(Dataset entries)
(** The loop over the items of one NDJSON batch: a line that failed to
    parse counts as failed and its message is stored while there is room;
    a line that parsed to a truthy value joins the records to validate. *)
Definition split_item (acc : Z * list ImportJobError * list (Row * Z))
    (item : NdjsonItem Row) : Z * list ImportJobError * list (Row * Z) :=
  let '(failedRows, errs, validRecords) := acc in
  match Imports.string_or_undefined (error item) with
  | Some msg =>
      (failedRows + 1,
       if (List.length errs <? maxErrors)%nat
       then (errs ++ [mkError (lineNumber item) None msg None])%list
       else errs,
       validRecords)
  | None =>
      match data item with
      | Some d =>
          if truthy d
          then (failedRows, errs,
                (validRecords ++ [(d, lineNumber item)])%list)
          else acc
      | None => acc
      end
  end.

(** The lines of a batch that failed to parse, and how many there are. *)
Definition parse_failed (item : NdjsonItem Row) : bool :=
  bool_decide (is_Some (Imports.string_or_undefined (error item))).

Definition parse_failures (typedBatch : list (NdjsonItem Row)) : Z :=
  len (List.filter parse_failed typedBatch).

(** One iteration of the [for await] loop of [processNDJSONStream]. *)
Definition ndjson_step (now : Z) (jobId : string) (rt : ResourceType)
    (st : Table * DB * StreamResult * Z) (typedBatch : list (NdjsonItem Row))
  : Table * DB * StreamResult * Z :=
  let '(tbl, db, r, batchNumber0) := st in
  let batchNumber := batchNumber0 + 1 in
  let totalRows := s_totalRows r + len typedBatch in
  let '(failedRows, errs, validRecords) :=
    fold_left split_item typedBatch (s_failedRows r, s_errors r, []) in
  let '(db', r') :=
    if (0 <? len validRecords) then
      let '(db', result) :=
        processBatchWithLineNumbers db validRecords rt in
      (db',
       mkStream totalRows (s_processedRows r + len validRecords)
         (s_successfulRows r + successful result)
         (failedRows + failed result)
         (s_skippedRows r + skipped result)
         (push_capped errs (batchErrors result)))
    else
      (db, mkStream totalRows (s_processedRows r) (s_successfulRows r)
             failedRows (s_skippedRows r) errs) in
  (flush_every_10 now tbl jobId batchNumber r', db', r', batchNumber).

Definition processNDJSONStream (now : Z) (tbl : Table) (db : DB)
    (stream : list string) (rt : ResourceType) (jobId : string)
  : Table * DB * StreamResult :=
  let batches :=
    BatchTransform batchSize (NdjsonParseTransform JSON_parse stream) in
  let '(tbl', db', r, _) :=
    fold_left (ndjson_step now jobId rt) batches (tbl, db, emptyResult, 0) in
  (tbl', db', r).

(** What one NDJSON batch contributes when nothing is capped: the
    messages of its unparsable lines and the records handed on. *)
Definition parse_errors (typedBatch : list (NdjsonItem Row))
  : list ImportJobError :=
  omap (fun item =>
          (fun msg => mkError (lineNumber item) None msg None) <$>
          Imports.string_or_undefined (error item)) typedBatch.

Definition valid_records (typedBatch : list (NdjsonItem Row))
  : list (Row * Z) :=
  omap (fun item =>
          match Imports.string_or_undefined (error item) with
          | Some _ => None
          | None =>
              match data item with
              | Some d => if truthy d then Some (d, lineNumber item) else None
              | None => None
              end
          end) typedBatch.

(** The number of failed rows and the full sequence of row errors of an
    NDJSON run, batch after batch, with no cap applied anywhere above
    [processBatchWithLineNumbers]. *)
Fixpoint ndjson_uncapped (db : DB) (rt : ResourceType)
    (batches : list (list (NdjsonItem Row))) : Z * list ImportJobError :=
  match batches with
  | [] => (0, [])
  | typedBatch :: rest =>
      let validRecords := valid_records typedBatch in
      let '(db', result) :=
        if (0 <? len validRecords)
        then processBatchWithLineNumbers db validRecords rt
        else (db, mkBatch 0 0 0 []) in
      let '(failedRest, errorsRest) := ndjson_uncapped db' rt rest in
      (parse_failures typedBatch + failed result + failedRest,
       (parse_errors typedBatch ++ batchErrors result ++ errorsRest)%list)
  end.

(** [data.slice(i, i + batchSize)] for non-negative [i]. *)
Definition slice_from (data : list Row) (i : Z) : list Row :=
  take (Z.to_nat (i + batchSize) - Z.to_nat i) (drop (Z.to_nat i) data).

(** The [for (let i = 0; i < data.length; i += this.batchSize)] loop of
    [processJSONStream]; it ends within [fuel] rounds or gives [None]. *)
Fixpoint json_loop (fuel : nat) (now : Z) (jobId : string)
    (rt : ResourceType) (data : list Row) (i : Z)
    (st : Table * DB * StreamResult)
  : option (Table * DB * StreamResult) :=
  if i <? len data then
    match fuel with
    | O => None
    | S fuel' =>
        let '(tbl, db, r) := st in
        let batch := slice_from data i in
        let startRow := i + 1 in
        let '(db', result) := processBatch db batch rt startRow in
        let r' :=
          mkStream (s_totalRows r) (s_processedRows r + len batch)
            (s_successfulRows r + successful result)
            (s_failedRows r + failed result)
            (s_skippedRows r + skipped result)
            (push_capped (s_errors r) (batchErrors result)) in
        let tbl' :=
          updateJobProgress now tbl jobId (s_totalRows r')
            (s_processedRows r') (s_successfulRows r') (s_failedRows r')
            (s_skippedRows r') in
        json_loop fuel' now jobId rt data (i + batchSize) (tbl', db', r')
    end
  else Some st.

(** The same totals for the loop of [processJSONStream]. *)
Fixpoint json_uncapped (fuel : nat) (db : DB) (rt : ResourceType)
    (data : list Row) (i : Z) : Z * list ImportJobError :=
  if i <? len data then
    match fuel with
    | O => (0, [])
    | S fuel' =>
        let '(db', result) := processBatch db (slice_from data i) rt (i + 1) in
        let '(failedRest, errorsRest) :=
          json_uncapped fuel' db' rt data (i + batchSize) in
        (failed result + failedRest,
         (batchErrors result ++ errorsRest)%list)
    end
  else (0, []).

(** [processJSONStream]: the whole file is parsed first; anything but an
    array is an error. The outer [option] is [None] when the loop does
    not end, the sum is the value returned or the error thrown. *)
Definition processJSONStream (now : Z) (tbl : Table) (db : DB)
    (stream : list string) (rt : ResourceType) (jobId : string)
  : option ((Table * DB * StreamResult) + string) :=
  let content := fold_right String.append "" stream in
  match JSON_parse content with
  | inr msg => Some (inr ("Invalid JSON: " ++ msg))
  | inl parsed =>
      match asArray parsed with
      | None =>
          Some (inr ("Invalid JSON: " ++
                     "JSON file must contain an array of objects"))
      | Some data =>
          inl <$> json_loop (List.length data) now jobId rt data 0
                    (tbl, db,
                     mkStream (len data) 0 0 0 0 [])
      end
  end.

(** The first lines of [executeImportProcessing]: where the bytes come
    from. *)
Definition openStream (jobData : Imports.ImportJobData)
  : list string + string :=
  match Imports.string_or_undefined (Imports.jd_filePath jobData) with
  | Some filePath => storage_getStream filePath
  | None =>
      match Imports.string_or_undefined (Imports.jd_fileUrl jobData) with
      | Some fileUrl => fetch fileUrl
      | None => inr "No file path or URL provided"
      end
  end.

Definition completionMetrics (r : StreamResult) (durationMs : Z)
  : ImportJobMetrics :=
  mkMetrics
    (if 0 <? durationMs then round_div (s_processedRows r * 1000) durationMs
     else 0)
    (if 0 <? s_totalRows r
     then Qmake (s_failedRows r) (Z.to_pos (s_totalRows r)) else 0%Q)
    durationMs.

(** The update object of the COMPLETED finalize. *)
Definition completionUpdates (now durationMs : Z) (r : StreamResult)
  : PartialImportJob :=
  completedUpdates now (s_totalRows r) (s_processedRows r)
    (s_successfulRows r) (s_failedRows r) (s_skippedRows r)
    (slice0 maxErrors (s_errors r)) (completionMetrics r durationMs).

* * *

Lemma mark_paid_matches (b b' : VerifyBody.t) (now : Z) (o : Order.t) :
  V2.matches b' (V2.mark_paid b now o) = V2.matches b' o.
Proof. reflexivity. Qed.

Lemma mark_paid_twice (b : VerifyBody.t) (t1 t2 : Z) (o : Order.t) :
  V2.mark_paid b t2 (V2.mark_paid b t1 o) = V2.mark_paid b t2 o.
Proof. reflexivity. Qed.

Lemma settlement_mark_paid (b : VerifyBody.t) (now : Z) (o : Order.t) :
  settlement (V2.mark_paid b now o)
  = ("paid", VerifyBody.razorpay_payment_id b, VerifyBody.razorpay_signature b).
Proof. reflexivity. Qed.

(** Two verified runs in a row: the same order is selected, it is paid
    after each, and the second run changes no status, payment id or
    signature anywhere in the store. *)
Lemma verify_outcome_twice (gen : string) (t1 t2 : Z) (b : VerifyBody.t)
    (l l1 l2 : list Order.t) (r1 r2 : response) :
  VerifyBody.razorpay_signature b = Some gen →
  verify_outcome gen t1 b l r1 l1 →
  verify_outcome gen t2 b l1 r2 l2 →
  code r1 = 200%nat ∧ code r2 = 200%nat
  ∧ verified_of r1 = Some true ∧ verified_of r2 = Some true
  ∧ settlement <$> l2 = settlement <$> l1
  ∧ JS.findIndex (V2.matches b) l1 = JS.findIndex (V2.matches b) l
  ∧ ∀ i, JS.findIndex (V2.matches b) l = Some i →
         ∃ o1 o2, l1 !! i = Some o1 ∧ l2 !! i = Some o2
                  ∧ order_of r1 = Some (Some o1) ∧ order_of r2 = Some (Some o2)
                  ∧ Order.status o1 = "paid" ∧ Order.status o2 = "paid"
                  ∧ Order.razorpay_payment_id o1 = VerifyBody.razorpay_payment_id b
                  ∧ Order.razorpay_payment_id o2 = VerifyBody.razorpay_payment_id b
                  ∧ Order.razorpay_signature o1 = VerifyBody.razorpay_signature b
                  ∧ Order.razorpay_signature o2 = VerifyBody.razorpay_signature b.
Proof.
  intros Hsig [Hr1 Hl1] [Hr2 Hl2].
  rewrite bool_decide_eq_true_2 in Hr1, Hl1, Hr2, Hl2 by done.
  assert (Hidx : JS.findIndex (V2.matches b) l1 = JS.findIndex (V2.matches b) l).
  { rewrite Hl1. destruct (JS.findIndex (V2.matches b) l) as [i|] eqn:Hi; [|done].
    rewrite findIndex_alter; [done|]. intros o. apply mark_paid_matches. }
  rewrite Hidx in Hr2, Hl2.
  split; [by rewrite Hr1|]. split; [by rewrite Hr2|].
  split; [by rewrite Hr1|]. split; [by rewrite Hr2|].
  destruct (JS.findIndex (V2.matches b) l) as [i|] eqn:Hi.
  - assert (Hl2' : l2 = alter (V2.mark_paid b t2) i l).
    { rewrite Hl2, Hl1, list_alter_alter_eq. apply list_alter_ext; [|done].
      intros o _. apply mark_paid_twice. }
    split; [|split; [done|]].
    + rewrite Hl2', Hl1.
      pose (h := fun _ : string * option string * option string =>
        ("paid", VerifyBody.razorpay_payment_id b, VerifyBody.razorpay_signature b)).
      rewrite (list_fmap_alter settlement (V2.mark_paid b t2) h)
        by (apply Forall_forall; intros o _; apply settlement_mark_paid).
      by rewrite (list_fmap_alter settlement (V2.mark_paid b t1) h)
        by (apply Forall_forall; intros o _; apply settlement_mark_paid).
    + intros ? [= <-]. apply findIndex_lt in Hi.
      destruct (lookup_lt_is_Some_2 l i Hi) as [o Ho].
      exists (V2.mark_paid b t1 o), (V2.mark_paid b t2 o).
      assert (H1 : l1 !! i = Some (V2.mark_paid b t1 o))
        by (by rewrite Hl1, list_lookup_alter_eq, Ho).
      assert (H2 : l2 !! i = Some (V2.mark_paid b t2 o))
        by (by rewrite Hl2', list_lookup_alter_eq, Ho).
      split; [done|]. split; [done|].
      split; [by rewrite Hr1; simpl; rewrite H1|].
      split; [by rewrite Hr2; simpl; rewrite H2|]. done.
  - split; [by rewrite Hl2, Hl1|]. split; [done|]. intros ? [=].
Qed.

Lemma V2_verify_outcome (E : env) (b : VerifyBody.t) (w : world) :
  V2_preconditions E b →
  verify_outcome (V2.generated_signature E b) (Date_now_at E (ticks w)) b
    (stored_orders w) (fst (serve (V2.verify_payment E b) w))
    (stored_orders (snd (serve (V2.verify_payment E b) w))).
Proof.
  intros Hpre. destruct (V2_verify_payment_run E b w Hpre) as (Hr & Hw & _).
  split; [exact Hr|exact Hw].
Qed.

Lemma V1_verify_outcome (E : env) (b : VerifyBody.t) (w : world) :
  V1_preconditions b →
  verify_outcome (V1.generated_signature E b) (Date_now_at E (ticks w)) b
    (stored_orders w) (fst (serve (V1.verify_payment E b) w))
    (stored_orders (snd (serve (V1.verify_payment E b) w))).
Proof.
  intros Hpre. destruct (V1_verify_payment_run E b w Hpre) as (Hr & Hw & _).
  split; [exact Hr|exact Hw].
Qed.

==

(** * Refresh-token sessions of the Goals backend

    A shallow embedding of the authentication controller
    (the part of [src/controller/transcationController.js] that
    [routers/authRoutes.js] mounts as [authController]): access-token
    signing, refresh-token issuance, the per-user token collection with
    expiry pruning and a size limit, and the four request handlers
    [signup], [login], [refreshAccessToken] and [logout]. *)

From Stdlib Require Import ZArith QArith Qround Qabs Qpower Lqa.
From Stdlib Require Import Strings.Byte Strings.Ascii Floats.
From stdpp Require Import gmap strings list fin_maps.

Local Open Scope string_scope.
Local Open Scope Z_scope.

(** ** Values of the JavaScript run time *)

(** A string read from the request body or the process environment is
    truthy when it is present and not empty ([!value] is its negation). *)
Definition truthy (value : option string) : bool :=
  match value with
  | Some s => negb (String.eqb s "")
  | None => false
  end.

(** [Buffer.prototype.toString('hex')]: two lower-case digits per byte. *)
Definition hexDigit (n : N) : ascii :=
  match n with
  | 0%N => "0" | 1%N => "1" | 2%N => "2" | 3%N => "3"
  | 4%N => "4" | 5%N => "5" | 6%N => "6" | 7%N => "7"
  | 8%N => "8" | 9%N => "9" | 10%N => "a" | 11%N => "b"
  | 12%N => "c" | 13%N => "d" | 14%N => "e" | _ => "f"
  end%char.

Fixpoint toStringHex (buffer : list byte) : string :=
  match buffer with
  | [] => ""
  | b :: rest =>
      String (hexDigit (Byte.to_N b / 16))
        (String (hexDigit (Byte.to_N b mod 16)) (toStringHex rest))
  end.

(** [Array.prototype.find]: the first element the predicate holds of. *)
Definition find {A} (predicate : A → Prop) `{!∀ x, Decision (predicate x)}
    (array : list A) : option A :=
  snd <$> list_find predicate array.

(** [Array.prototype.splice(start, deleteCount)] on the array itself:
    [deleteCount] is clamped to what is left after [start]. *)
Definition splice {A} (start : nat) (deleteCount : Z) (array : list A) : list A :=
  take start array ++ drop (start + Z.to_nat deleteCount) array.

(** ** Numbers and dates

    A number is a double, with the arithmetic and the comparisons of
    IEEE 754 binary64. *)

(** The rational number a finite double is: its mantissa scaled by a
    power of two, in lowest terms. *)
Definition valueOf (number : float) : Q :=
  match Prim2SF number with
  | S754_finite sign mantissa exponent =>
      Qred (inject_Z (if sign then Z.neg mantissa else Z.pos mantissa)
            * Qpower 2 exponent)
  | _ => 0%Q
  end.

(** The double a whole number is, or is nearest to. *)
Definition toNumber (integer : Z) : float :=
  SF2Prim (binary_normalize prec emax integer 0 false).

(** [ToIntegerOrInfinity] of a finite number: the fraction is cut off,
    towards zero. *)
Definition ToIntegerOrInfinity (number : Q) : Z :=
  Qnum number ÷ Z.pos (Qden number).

WHAT IS BEING ASKED
For each line of the entries that includes "jobData", show that line.

RESULT OF THIS EXERCISE
Definition openStream (jobData : Imports.ImportJobData)
  match Imports.string_or_undefined (Imports.jd_filePath jobData) with
      match Imports.string_or_undefined (Imports.jd_fileUrl jobData) with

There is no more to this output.